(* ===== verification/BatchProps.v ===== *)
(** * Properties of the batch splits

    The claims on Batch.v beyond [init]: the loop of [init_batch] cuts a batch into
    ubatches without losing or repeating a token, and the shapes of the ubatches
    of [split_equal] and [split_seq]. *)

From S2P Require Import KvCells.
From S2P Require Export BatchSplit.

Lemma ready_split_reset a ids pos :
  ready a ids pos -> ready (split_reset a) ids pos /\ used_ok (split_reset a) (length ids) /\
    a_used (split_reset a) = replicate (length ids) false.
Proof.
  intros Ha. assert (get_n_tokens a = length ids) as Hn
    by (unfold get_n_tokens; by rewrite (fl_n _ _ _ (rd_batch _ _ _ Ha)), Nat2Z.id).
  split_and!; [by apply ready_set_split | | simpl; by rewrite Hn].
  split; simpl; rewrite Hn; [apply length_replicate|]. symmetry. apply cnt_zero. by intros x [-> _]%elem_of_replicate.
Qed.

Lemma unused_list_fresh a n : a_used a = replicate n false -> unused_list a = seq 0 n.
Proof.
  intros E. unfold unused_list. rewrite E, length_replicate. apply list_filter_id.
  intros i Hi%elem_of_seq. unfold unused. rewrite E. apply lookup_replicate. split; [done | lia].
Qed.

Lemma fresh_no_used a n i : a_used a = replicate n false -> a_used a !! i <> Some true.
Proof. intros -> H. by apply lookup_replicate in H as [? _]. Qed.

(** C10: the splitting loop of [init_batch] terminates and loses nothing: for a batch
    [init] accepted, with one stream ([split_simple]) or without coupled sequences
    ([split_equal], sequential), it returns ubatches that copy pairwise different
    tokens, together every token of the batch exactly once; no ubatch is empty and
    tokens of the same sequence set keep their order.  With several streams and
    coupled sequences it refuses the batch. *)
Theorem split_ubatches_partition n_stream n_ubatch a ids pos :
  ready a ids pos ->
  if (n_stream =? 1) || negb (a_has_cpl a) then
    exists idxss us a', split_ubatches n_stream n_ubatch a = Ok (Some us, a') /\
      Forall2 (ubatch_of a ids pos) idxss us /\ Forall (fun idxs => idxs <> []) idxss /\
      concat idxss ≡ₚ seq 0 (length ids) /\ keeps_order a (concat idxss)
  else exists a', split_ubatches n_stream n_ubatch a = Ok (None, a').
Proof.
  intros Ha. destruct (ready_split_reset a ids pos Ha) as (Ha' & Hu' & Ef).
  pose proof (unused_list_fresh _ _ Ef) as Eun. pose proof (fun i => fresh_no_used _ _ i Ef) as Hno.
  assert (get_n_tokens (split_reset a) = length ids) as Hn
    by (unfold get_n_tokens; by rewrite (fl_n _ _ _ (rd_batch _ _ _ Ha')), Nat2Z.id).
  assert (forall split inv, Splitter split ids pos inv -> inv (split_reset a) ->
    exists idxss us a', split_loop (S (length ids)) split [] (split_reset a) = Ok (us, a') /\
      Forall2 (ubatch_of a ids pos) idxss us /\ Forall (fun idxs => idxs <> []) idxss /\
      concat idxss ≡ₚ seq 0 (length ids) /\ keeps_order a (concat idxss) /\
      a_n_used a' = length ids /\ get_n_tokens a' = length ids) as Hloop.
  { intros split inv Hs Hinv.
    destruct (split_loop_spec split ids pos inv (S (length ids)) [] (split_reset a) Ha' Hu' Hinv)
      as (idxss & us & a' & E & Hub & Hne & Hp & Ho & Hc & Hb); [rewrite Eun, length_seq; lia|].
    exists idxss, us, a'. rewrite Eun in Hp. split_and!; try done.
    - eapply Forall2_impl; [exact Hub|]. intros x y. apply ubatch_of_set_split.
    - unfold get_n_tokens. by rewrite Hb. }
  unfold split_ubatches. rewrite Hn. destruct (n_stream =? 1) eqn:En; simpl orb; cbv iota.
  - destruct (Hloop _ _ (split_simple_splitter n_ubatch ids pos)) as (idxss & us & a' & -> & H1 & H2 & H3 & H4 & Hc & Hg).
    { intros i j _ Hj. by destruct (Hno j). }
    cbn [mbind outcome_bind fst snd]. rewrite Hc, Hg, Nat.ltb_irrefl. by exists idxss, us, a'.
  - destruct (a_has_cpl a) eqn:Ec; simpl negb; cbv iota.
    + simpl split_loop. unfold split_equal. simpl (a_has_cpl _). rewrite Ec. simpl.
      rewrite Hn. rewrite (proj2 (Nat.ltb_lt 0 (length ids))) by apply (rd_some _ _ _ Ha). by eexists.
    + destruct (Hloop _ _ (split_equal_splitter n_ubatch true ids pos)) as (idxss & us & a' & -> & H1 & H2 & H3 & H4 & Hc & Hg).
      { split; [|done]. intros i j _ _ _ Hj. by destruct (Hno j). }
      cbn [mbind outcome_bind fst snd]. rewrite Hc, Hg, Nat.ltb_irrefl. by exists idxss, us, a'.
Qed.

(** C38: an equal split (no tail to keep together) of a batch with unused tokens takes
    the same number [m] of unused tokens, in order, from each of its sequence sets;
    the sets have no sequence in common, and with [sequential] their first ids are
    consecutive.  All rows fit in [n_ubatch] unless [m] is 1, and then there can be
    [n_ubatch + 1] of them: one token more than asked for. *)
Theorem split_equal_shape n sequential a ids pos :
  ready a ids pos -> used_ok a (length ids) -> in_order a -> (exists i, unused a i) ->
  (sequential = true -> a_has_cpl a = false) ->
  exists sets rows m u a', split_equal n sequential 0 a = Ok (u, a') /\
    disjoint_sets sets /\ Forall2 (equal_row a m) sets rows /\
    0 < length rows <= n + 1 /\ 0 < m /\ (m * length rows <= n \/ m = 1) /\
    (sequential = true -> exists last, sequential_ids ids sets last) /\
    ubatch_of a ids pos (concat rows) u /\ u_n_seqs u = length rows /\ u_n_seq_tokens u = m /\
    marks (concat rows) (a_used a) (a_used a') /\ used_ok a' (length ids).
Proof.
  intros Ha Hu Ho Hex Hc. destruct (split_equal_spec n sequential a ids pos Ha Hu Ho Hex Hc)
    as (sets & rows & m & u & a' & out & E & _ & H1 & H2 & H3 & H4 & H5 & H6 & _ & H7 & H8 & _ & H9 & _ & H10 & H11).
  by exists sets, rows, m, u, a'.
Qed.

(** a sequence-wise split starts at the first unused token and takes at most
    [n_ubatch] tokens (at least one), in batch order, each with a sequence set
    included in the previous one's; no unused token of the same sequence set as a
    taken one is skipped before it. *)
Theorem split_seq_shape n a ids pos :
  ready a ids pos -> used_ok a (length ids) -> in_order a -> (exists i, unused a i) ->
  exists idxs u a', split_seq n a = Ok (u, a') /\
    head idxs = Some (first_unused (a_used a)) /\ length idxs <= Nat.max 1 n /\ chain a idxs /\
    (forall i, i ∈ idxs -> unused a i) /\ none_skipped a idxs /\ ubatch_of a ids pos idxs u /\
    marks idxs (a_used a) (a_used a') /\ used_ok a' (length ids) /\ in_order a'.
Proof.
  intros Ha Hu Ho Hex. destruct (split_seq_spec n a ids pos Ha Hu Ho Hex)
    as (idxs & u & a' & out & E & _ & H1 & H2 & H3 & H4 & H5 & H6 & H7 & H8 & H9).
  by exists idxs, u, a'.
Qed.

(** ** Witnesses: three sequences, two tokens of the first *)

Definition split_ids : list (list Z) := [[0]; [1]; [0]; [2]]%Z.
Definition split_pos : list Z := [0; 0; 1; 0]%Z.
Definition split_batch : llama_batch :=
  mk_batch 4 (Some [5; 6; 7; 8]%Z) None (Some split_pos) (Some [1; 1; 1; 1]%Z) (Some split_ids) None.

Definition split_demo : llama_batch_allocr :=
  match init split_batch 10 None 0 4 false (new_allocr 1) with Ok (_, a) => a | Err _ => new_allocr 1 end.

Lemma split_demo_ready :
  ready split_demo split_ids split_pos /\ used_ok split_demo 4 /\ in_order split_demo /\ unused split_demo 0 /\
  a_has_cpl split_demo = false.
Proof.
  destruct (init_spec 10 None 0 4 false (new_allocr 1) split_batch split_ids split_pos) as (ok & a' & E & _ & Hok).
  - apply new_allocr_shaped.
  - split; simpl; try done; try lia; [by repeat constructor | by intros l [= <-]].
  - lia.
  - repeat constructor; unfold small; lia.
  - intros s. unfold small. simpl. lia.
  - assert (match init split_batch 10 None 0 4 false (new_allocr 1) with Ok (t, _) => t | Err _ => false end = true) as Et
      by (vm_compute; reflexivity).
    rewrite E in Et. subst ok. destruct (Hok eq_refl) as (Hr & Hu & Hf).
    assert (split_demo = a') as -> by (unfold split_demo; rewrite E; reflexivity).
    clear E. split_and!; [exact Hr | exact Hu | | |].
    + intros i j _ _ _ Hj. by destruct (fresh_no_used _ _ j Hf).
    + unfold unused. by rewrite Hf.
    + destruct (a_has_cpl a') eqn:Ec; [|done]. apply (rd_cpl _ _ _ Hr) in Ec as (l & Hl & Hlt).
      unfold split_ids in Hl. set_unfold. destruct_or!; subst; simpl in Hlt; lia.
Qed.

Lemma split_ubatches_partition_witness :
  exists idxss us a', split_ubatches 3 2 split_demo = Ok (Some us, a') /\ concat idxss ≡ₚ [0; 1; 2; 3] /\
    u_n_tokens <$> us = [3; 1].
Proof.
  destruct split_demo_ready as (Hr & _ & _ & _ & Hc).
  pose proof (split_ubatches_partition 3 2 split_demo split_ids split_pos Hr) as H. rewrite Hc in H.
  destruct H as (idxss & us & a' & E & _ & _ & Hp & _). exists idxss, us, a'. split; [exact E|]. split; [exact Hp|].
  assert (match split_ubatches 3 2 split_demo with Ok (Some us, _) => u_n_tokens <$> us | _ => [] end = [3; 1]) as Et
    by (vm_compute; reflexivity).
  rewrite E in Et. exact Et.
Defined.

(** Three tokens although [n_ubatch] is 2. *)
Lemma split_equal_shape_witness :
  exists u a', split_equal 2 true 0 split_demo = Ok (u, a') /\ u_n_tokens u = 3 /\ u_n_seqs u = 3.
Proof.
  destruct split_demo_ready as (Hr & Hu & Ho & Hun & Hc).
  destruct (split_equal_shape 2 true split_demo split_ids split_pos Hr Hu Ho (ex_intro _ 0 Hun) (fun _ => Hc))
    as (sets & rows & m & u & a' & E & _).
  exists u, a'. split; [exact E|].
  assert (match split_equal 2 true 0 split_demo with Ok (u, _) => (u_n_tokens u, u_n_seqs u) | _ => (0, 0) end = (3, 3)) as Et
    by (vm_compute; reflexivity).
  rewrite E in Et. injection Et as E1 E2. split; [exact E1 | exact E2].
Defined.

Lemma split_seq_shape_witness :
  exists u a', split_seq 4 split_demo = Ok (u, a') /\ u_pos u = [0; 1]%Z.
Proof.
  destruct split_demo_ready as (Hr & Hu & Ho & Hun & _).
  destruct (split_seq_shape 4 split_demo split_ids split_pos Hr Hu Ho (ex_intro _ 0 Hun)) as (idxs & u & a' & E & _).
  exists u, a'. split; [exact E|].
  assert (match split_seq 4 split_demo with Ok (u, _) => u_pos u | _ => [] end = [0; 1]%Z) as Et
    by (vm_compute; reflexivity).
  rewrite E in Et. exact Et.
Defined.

◆ WORK TO BE COMPLETED ◆
Begin with the first line of the records and finish with the line containing "exists idxss us a', split_ubatches n_stream". Reproduce those lines exactly, both ends included, and nothing else.

◆ ANSWER ◆
(* ===== verification/BatchProps.v ===== *)
(** * Properties of the batch splits

    The claims on Batch.v beyond [init]: the loop of [init_batch] cuts a batch into
    ubatches without losing or repeating a token, and the shapes of the ubatches
    of [split_equal] and [split_seq]. *)

From S2P Require Import KvCells.
From S2P Require Export BatchSplit.

Lemma ready_split_reset a ids pos :
  ready a ids pos -> ready (split_reset a) ids pos /\ used_ok (split_reset a) (length ids) /\
    a_used (split_reset a) = replicate (length ids) false.
Proof.
  intros Ha. assert (get_n_tokens a = length ids) as Hn
    by (unfold get_n_tokens; by rewrite (fl_n _ _ _ (rd_batch _ _ _ Ha)), Nat2Z.id).
  split_and!; [by apply ready_set_split | | simpl; by rewrite Hn].
  split; simpl; rewrite Hn; [apply length_replicate|]. symmetry. apply cnt_zero. by intros x [-> _]%elem_of_replicate.
Qed.

Lemma unused_list_fresh a n : a_used a = replicate n false -> unused_list a = seq 0 n.
Proof.
  intros E. unfold unused_list. rewrite E, length_replicate. apply list_filter_id.
  intros i Hi%elem_of_seq. unfold unused. rewrite E. apply lookup_replicate. split; [done | lia].
Qed.

Lemma fresh_no_used a n i : a_used a = replicate n false -> a_used a !! i <> Some true.
Proof. intros -> H. by apply lookup_replicate in H as [? _]. Qed.

(** C10: the splitting loop of [init_batch] terminates and loses nothing: for a batch
    [init] accepted, with one stream ([split_simple]) or without coupled sequences
    ([split_equal], sequential), it returns ubatches that copy pairwise different
    tokens, together every token of the batch exactly once; no ubatch is empty and
    tokens of the same sequence set keep their order.  With several streams and
    coupled sequences it refuses the batch. *)
Theorem split_ubatches_partition n_stream n_ubatch a ids pos :
  ready a ids pos ->
  if (n_stream =? 1) || negb (a_has_cpl a) then
    exists idxss us a', split_ubatches n_stream n_ubatch a = Ok (Some us, a') /\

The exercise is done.